A personalized “cancer vaccine” may help keep a deadly form of skin cancer from growing for years, a small new study in humans suggests.
Unlike vaccines that prevent infections, such as measles and influenza, cancer vaccines are a form of immunotherapy that take down cancer cells that already exist. The vaccines train immune cells, called T cells, to better recognize cancer and target it for destruction, while sparing healthy cells in the body.
For example, the new experimental vaccine works by training T cells to spot specific proteins on melanoma cells, a type of skin cancer. In the study, scientists found that the T cells continue to “remember” these proteins for at least four years after the vaccination — and they even learn to recognize more melanoma-related proteins over time.

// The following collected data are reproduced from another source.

(* ===== verification/LayerRefinement.v ===== *)
(** * The layer search refines the best-first search

    [HnswSearchLayer] (SearchLayer.v) computes [g_search] (GraphSearch.v) on
    the graph that the elements in memory, or the tuples on the pages, form.
    The simulation is proved once, from what the two modes have in common
    (the class [LayerView]), and instantiated for each. *)

From Stdlib Require Import SpecFloat.
From S2P Require Import Prelude CFloat VectorType PairingHeap GraphSearch ItemPtr Hash HnswData BufPage Backend.
From S2P Require Import HnswUtils SearchLayer.

(** The states a search goes through: elements are allocated, nothing else
    changes. *)
Definition extends (s s' : Backend) : Prop :=
  mem s ⊆ mem s' /\ index s' = index s /\ xlog s' = xlog s.

#[export] Instance extends_preorder : PreOrder extends.
Proof.
  split; [by intros s|]. intros s1 s2 s3 (H1 & H2 & H3) (H4 & H5 & H6).
  split; [by etrans|]. by rewrite H5, H6.
Qed.

(** In memory nothing changes at all. *)
Definition search_step (inMemory : bool) (s s' : Backend) : Prop :=
  if inMemory then s' = s else extends s s'.

#[export] Instance search_step_preorder inMemory : PreOrder (search_step inMemory).
Proof.
  unfold search_step. destruct inMemory; [|apply _]. split; [by intros s|].
  by intros s1 s2 s3 -> ->.
Qed.

Lemma search_step_extends inMemory s s' : search_step inMemory s s' -> extends s s'.
Proof. unfold search_step. destruct inMemory; [by intros ->|done]. Qed.

(** How a mode of the search presents a graph. *)
Class LayerView `{Palloc} {K} `{Countable K} (G : SearchGraph K) (U : gset K)
    (base : addr) (q : HnswQuery) (lc : Z) (inMemory : bool) (support : HnswSupport) (m : Z)
    (inserting : bool) (skipElement : addr) (s0 : Backend) := {
  lv_cand : gmap addr HnswElementData -> HnswSearchCandidate -> K -> Prop;
  lv_visited : visited_hash -> gset K -> Prop;
  lv_unvisited : HnswUnvisited -> K -> Prop;
  lv_cand_mono m1 m2 c k : m1 ⊆ m2 -> lv_cand m1 c k -> lv_cand m2 c k;
  lv_cand_inside m1 c k : lv_cand m1 c k -> k ∈ U;
  lv_cand_distance m1 c k : lv_cand m1 c k -> sc_distance c = g_distance G k;
  lv_closed k k' : k ∈ U -> k' ∈ g_neighbors G k -> k' ∈ U;
  lv_init : lv_visited (InitVisited base inMemory) ∅;
  lv_load_unvisited s c k v gv u gv' :
    extends s0 s -> lv_cand (mem s) c k -> lv_visited v gv ->
    g_unvisited (g_neighbors G k) gv = (u, gv') ->
    exists l v', load_unvisited base lc inMemory m (HnswPtrAccess base (sc_element c)) v s = Ok ((l, v'), s) /\
      Forall2 lv_unvisited l u /\ lv_visited v' gv';
  lv_load_candidate s x k max :
    extends s0 s -> lv_unvisited x k -> k ∈ U ->
    exists p s', load_candidate base q inMemory support inserting x max s = Ok ((p, g_distance G k), s') /\
      search_step inMemory s s' /\
      if inMemory || match max with None => true | Some mx => flt (g_distance G k) mx end
      then p <> NULL /\ HnswPtrAccess base (HnswPtrStore base p) = p /\
           lv_cand (mem s') (HnswInitSearchCandidate base p (g_distance G k)) k /\
           (exists el, mem s' !! p = Some el /\ (el_level el <? lc) = negb (g_level_ok G k))
      else p = NULL;
  lv_count s c k : extends s0 s -> lv_cand (mem s) c k ->
    CountElement skipElement (HnswPtrAccess base (sc_element c)) s = Ok (g_counted G k, s);
  lv_add_visited s c k v gv : extends s0 s -> lv_cand (mem s) c k -> lv_visited v gv ->
    exists v' found, AddToVisited base v (sc_element c) inMemory s = Ok ((v', found), s) /\
      lv_visited v' ({[k]} ∪ gv)
}.

Section Simulation.
Context `{Palloc} {K} `{Countable K} (G : SearchGraph K) (U : gset K).
Context (base : addr) (q : HnswQuery) (ef lc : Z) (inMemory : bool) (support : HnswSupport) (m : Z).
Context (inserting : bool) (skipElement : addr) (s0 : Backend).
Context `{LV : !LayerView G U base q lc inMemory support m inserting skipElement s0}.

#[local] Abbreviation dist := (g_distance G).
#[local] Abbreviation R s := (lv_cand (mem s)).

Record state_rel (s : Backend) (ss : SearchState) (gs : GState K) : Prop := {
  sl_C : heap_rel (R s) CompareNearestCandidates (cmp_near dist) (ss_C ss) (gs_C gs);
  sl_W : heap_rel (R s) CompareFurthestCandidates (cmp_far dist) (ss_W ss) (gs_W gs);
  sl_wlen : ss_wlen ss = gs_wlen gs;
  sl_v : lv_visited (ss_v ss) (gs_visited gs);
  sl_discarded : option_Forall2 (heap_rel (R s) CompareNearestDiscardedCandidates (cmp_near dist))
                   (ss_discarded ss) (gs_discarded gs);
  sl_tuples : ss_tuples ss = gs_tuples gs
}.

Lemma near_agree s a b a' b' : R s a b -> R s a' b' -> CompareNearestCandidates a a' = cmp_near dist b b'.
Proof using Type.
  intros Ha Hb. unfold CompareNearestCandidates, cmp_near.
  by rewrite (lv_cand_distance _ _ _ Ha), (lv_cand_distance _ _ _ Hb).
Qed.

Lemma discarded_agree s a b a' b' : R s a b -> R s a' b' ->
  CompareNearestDiscardedCandidates a a' = cmp_near dist b b'.
Proof using Type. apply near_agree. Qed.

Lemma far_agree s a b a' b' : R s a b -> R s a' b' -> CompareFurthestCandidates a a' = cmp_far dist b b'.
Proof using Type.
  intros Ha Hb. unfold CompareFurthestCandidates, cmp_far.
  by rewrite (lv_cand_distance _ _ _ Ha), (lv_cand_distance _ _ _ Hb).
Qed.

Lemma state_rel_mono s s' ss gs : search_step inMemory s s' -> state_rel s ss gs -> state_rel s' ss gs.
Proof using Type.
  intros (Hm & _)%search_step_extends [HC HW Hl Hv Hd Ht].
  assert (HR : forall c k, R s c k -> R s' c k) by (intros; by eapply lv_cand_mono).
  split; try done; try by eapply heap_rel_mono.
  destruct Hd; constructor. by eapply heap_rel_mono.
Qed.

Lemma state_rel_discard s ss gs c k : state_rel s ss gs -> R s c k ->
  state_rel s (ss_discard c ss) (gs_discard k gs).
Proof using Type.
  intros [HC HW Hl Hv Hd Ht] Hck. split; try done. cbn.
  destruct Hd; constructor. by apply heap_rel_add; [intros; by eapply discarded_agree|..].
Qed.

Lemma state_rel_add s ss gs c k : state_rel s ss gs -> R s c k ->
  state_rel s (ss_add c ss) (gs_add k gs).
Proof using Type.
  intros [HC HW Hl Hv Hd Ht] Hck. split; try done; cbn.
  - by apply heap_rel_add; [intros; by eapply near_agree|..].
  - by apply heap_rel_add; [intros; by eapply far_agree|..].
Qed.

Lemma state_rel_incr s ss gs : state_rel s ss gs -> state_rel s (ss_incr_wlen ss) (gs_incr_wlen gs).
Proof using Type. intros [HC HW Hl Hv Hd Ht]. split; try done. cbn. lia. Qed.

Lemma state_rel_first s ss gs f : state_rel s ss gs -> pairingheap_first (gs_W gs) = Ok f ->
  exists cf, pairingheap_first (ss_W ss) = Ok cf /\ R s cf f.
Proof using Type.
  intros Hr Hf. pose proof (heap_rel_first _ _ _ _ _ (sl_W _ _ _ Hr)) as Hx. rewrite Hf in Hx.
  destruct (pairingheap_first (ss_W ss)); [eauto|done].
Qed.

Lemma state_rel_remove_W s ss gs d W' : state_rel s ss gs -> pairingheap_remove_first (gs_W gs) = Ok (d, W') ->
  exists cd cW', pairingheap_remove_first (ss_W ss) = Ok (cd, cW') /\ R s cd d /\
    state_rel s (ss_set_W cW' ss) (gs_set_W W' gs).
Proof using Type.
  intros Hr Hf. pose proof (heap_rel_remove_first _ _ _ (far_agree s) _ _ (sl_W _ _ _ Hr)) as Hx.
  rewrite Hf in Hx. destruct (pairingheap_remove_first (ss_W ss)) as [[cd cW']|]; [|done].
  destruct Hx as [Hd HW']. exists cd, cW'. split_and!; [done|done|]. destruct Hr. by split.
Qed.

Lemma state_rel_remove_C s ss gs c C' : state_rel s ss gs -> pairingheap_remove_first (gs_C gs) = Ok (c, C') ->
  exists cc cC', pairingheap_remove_first (ss_C ss) = Ok (cc, cC') /\ R s cc c /\
    state_rel s (ss_set_C cC' ss) (gs_set_C C' gs).
Proof using Type.
  intros Hr Hf. pose proof (heap_rel_remove_first _ _ _ (near_agree s) _ _ (sl_C _ _ _ Hr)) as Hx.
  rewrite Hf in Hx. destruct (pairingheap_remove_first (ss_C ss)) as [[cd cW']|]; [|done].
  destruct Hx as [Hd HW']. exists cd, cW'. split_and!; [done|done|]. destruct Hr. by split.
Qed.

#[local] Abbreviation c_visit := (visit base q ef lc inMemory support inserting skipElement).

Lemma visit_sim s ss gs gs' x k :
  extends s0 s -> state_rel s ss gs -> lv_unvisited x k -> k ∈ U -> g_visit G ef k gs = Ok gs' ->
  exists ss' s', c_visit x ss s = Ok (ss', s') /\ search_step inMemory s s' /\ state_rel s' ss' gs'.
Proof using Type.
  intros Hs0 Hr Hx HkU Hv. unfold g_visit in Hv. apply res_bind_ok in Hv as (f & Hf & Hv).
  destruct (state_rel_first _ _ _ _ Hr Hf) as (cf & Hcf & HRf).
  set (max := if (ss_wlen ss <? ef) || bool_decide (is_Some (ss_discarded ss)) then None
              else Some (sc_distance cf)).
  destruct (lv_load_candidate s x k max Hs0 Hx HkU) as (p & s1 & Hl & Hext & Hp).
  assert (Hr1 : state_rel s1 ss gs) by (by eapply state_rel_mono).
  assert (Hs1 : extends s0 s1) by (etrans; [done|by eapply search_step_extends]).
  unfold visit. cbn zeta. unfold mbind, M_bind, lift_res. rewrite Hcf. fold max. rewrite Hl.
  assert (Hf' : sc_distance cf = dist f) by (by eapply lv_cand_distance).
  rewrite <- (sl_wlen _ _ _ Hr1) in Hv.
  destruct (inMemory || _) eqn:Eload.
  2: { (* not loaded: the distance is not smaller and nothing is collected *)
    apply orb_false_iff in Eload as [Em Emax]. rewrite Em in Hext. rewrite Hp, Em. simpl.
    unfold max in Emax. destruct (_ || bool_decide _) eqn:Ed; [done|].
    apply orb_false_iff in Ed as [El Ed]. apply bool_decide_eq_false in Ed.
    rewrite Hf' in Emax. rewrite Emax, El in Hv. simpl in Hv. injection Hv as <-.
    exists ss, s1. split_and!; [done|done|].
    rewrite gs_discard_none; [done|]. pose proof (sl_discarded _ _ _ Hr1) as Hd.
    inversion Hd as [? ? ? E1 E2|]; [|done]. rewrite <- E1 in Ed. destruct Ed. by eexists. }
  destruct Hp as (Hnull & Hacc & HR & el & Hel & Hlev).
  apply N.eqb_neq in Hnull. rewrite Hnull, andb_false_r. cbn [orb].
  rewrite Hf'. destruct (negb (flt (dist k) (dist f) || (ss_wlen ss <? ef))).
  { injection Hv as <-. exists (ss_discard (HnswInitSearchCandidate base p (dist k)) ss), s1.
    split_and!; [done|done|]. by apply state_rel_discard. }
  unfold load_element. rewrite Hel, Hlev.
  destruct (negb (g_level_ok G k)).
  { injection Hv as <-. by exists ss, s1. }
  pose proof (lv_count s1 _ _ Hs1 HR) as Hcnt. cbn [sc_element HnswInitSearchCandidate] in Hcnt.
  rewrite Hacc in Hcnt. rewrite Hcnt.
  pose proof (state_rel_add _ _ _ _ _ Hr1 HR) as Hr2.
  destruct (g_counted G k).
  2: { injection Hv as <-. eexists _, s1. by split_and!. }
  pose proof (state_rel_incr _ _ _ Hr2) as Hr3.
  cbn zeta in Hv. rewrite <- (sl_wlen _ _ _ Hr3) in Hv. destruct (_ <? _).
  2: { injection Hv as <-. eexists _, s1. by split_and!. }
  apply res_bind_ok in Hv as ((d & W') & HW & Hv). injection Hv as <-.
  destruct (state_rel_remove_W _ _ _ _ _ Hr3 HW) as (cd & cW' & HcW & HRd & Hr4).
  rewrite HcW. eexists _, s1. split_and!; [done|done|]. by apply state_rel_discard.
Qed.
(* ===== verification/LWLock.v ===== *)
(** * Lightweight locks

    What the parallel build uses of src/pgvec/src/backend/storage/lmgr/lwlock.c:
    the word of a lock, an attempt to take it, its release and the list of the locks
    a backend holds.  A backend that cannot have a lock tries
    again later; how it waits is in LWLockQueue.v.

    [locks_ok] says that the words count the holders; from it follow mutual
    exclusion and that a lock that cannot be had is held by someone. *)

From stdpp Require Import functions.
From S2P Require Import Prelude.

(** ** The code *)

Inductive LWLockMode : Type := LW_EXCLUSIVE | LW_SHARED.

#[export] Instance LWLockMode_eq_dec : EqDecision LWLockMode.
Proof. solve_decision. Defined.

Definition MAX_BACKENDS : Z := Z.shiftl 1 18 - 1.
Definition LW_FLAG_RELEASE_OK : Z := Z.shiftl 1 30.
Definition LW_VAL_EXCLUSIVE : Z := MAX_BACKENDS + 1.
Definition LW_VAL_SHARED : Z := 1.
Definition LW_LOCK_MASK : Z := Z.lor MAX_BACKENDS LW_VAL_EXCLUSIVE.
Definition MAX_SIMUL_LWLOCKS : nat := 200.

Definition LWLockInitialize : Z := LW_FLAG_RELEASE_OK.

(** The new word, or [None] if the backend must wait. *)
Definition LWLockAttemptLock (old_state : Z) (mode : LWLockMode) : option Z :=
  match mode with
  | LW_EXCLUSIVE => if Z.land old_state LW_LOCK_MASK =? 0 then Some (u32 (old_state + LW_VAL_EXCLUSIVE)) else None
  | LW_SHARED => if Z.land old_state LW_VAL_EXCLUSIVE =? 0 then Some (u32 (old_state + LW_VAL_SHARED)) else None
  end.

Definition LWLockReleaseInternal (state : Z) (mode : LWLockMode) : Z :=
  match mode with LW_EXCLUSIVE => u32 (state - LW_VAL_EXCLUSIVE) | LW_SHARED => u32 (state - LW_VAL_SHARED) end.

Section Held.
Context {K : Type} `{EqDecision K}.

(** [held_lwlocks], the lock taken last first. *)
Definition held_lwlocks : Type := list (K * LWLockMode).
Lemma run_locks_steps schedule c c' : run_locks schedule c = Ok c' -> rtc locks_step c c'.
Proof.
  revert c. induction schedule as [|i schedule IH]; intros c Hr; [cbn in Hr; by injection Hr as <-|]. cbn in Hr.
  destruct (c.2 !! i) as [p|] eqn:Hi; [|by apply IH]. destruct (lwlock_step i c.1 p) as [[[s' p']|]|] eqn:Hs; cbn in Hr; [|by apply IH|done].
  destruct c as [s procs]. eapply rtc_l; [by apply (locks_step_intro i s p s' p')|]. by apply IH.
Qed.

(** Three processes; a signal is pending for the second one. *)
Definition sample_programs : list (list LWLockMode) := [[LW_EXCLUSIVE; LW_SHARED]; [LW_EXCLUSIVE]; [LW_SHARED; LW_EXCLUSIVE]].
Definition sample_sem (i : nat) : nat := if decide (i = 1%nat) then 1 else 0.
Definition lock_turns (rounds : nat) : list nat := concat (replicate rounds [0%nat; 1%nat; 2%nat]).
Definition sample_sleepers : list nat := replicate 2 0%nat ++ replicate 9 1%nat ++ replicate 7 2%nat.

(** ** The theorems *)

(** C5: No process waits in vain for a lightweight lock: whatever the order of the steps, with
    any number of signals pending at the semaphores, a run of processes that take and
    release a lock is not longer than a bound linear in the acquisitions, no step
    raises an error, a run that is not over can go on, and it can end with every process
    served; then the queue is empty, the lock is free and every semaphore has the
    signals it had at the start. *)
Theorem lwlock_served sem signals programs k c :
  Z.of_nat (length programs) <= MAX_BACKENDS -> (forall i, (sem i <= signals)%nat) ->
  nsteps locks_step k (locks_init sem programs) c ->
  Z.of_nat k <= (30 + 12 * Z.of_nat (length programs) + 5 * Z.of_nat signals) * total (fun todo => Z.of_nat (length todo)) programs
    + (29 + 5 * Z.of_nat signals) * Z.of_nat (length programs) /\
  (forall i p, c.2 !! i = Some p -> exists r, lwlock_step i c.1 p = Ok r) /\
  (Forall (fun p => lock_done p = true) c.2 \/ exists c', locks_step c c') /\
  (exists c', rtc locks_step c c' /\ Forall (fun p => lock_done p = true) c'.2) /\
  (Forall (fun p => lock_done p = true) c.2 ->
    lk_waiters c.1 = [] /\ (forall mode, LWLockAttemptLock (lk_state c.1) mode <> None) /\
    (forall i, (i < length programs)%nat -> pg_sem c.1 i = sem i)).
Proof.
  intros Hb Hsig Hk. pose proof (init_work sem programs signals) as Hw. unfold turn_cost in Hw.
  assert (exists fl, lock_inv sem (length programs) fl c) as [fl Hinv] by (apply locks_reach; [done|by eapply rtc_nsteps_2]).
  split; [|split; [|split; [|split]]].
  - apply (locks_bound sem programs Hb signals k _ c Hsig (rtc_refl _ _)) in Hk; [lia|]. rewrite Hw.
    assert (0 <= total (fun todo : list LWLockMode => Z.of_nat (length todo)) programs) by (apply total_nonneg; lia). nia.
  - intros i p Hi. destruct c as [s procs]. destruct (try_lock_step sem _ fl s procs i p Hinv Hi) as [(s' & p' & Hs)|[Hs _]]; by eexists.
  - destruct c as [s procs]. exact (lock_progress sem _ fl s procs Hinv).
  - exact (locks_finish sem programs Hb signals fl c Hsig Hinv).
  - exact (served_state sem programs fl c Hinv).
Qed.

Lemma lwlock_served_witness : exists c, run_locks sample_sleepers (locks_init sample_sem sample_programs) = Ok c /\
  lp_pc <$> c.2 = [InLock; SleepDown; SleepDown] /\ exists c', rtc locks_step c c' /\ Forall (fun p => lock_done p = true) c'.2.
Proof.
  assert (match run_locks sample_sleepers (locks_init sample_sem sample_programs) with
          | Ok c => bool_decide (lp_pc <$> c.2 = [InLock; SleepDown; SleepDown])
          | Err _ => false end = true) as Hpcs by (vm_compute; reflexivity).
  destruct (run_locks sample_sleepers (locks_init sample_sem sample_programs)) as [c|] eqn:Hrun; [|discriminate Hpcs].
  exists c. split; [reflexivity|]. split; [by apply bool_decide_eq_true in Hpcs|].
  apply run_locks_steps in Hrun. apply rtc_nsteps_1 in Hrun as [k Hk].
  destruct (lwlock_served sample_sem 1 sample_programs k c) as (_ & _ & _ & Hend & _).
  - vm_compute. discriminate.
  - intros i. unfold sample_sem. destruct (decide (i = 1%nat)); auto.
  - exact Hk.
  - exact Hend.
Defined.

(** C17: The lock with its queue is the lock of the parallel build: apart from the flags of
    the queue, every step of any process leaves the word and the holders alone, or
    takes the lock as LWLockAttemptLock does, or releases it as LWLockReleaseInternal does;
    and who holds it exclusively holds it alone. *)
Theorem lwlock_refines sem programs c c' :
  Z.of_nat (length programs) <= MAX_BACKENDS -> rtc locks_step (locks_init sem programs) c -> locks_step c c' ->
  (forall i j p q todo, c.2 !! i = Some p -> c.2 !! j = Some q -> i <> j -> has_lock (lp_pc p) = true -> lp_todo p = LW_EXCLUSIVE :: todo ->
    has_lock (lp_pc q) = false) /\
  LWLock_ok (abstract_word c.1) (lock_holders c) /\
  ((lock_holders c' ≡ₚ lock_holders c /\ abstract_word c'.1 = abstract_word c.1) \/
   (exists mode, lock_holders c' ≡ₚ mode :: lock_holders c /\ LWLockAttemptLock (abstract_word c.1) mode = Some (abstract_word c'.1)) \/
   (exists mode, lock_holders c ≡ₚ mode :: lock_holders c' /\ abstract_word c'.1 = LWLockReleaseInternal (abstract_word c.1) mode)).
Proof.
  intros Hb Hr Hst. destruct (locks_reach sem programs Hb c Hr) as [fl Hinv]. split; [|split].
  - intros i j p q todo. by apply (exclusive_holder sem programs fl c i j p q todo).
  - apply (abstract_word_ok c.1 fl); [apply (li_word _ _ _ _ Hinv)|apply (li_modes _ _ _ _ Hinv)].
  - clear Hr. revert Hinv. destruct Hst as [i s p s' p' procs Hi Hs]. intros Hinv. by apply (step_abstract sem (length programs) fl s procs i p s' p').
Qed.

Lemma lwlock_refines_witness : exists c c', locks_step (locks_init sample_sem sample_programs) c /\ locks_step c c' /\
  LWLock_ok (abstract_word c.1) (lock_holders c) /\ lock_holders c = [LW_EXCLUSIVE].
Proof.
  destruct (lwlock_step 0 (locks_init sample_sem sample_programs).1 (mkLockProc AttemptFirst [LW_EXCLUSIVE; LW_SHARED] 0)) as [[[s p]|]|] eqn:H1;
    [|vm_compute in H1; discriminate H1|vm_compute in H1; discriminate H1].
  assert (locks_step (locks_init sample_sem sample_programs) (s, <[0%nat := p]> (locks_init sample_sem sample_programs).2)) as Hst1
    by exact (locks_step_intro 0 _ _ _ _ (locks_init sample_sem sample_programs).2 eq_refl H1).
  assert (p = mkLockProc RestoreSem [LW_EXCLUSIVE; LW_SHARED] 0) as Hp by (vm_compute in H1; by injection H1 as _ <-).
  assert (locks_step (s, <[0%nat := p]> (locks_init sample_sem sample_programs).2)
    (s, <[0%nat := lp_goto InLock p]> (<[0%nat := p]> (locks_init sample_sem sample_programs).2))) as Hst2.
  { apply (locks_step_intro 0 s p s (lp_goto InLock p)); [reflexivity|]. rewrite Hp. reflexivity. }
  eexists _, _. split; [exact Hst1|]. split; [exact Hst2|].
  destruct (lwlock_refines sample_sem sample_programs _ _ ltac:(vm_compute; discriminate) (rtc_once _ _ Hst1) Hst2) as (_ & Hok & _).
  split; [exact Hok|]. rewrite Hp. reflexivity.
Defined.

“The only way that could have happened is if there was actually killing of the tumor cells. And presumably it was the T cells induced by the vaccine that did that killing,” said study author Dr. Catherine Wu, a physician-scientist with the Dana-Farber Cancer Institute and Harvard Medical School in Boston and the Broad Institute in Cambridge, Massachusetts. That’s because, once killed, tumor cells fall apart and spill their contents; T cells then swoop in to examine these remains and log that information away for future attacks, Wu said.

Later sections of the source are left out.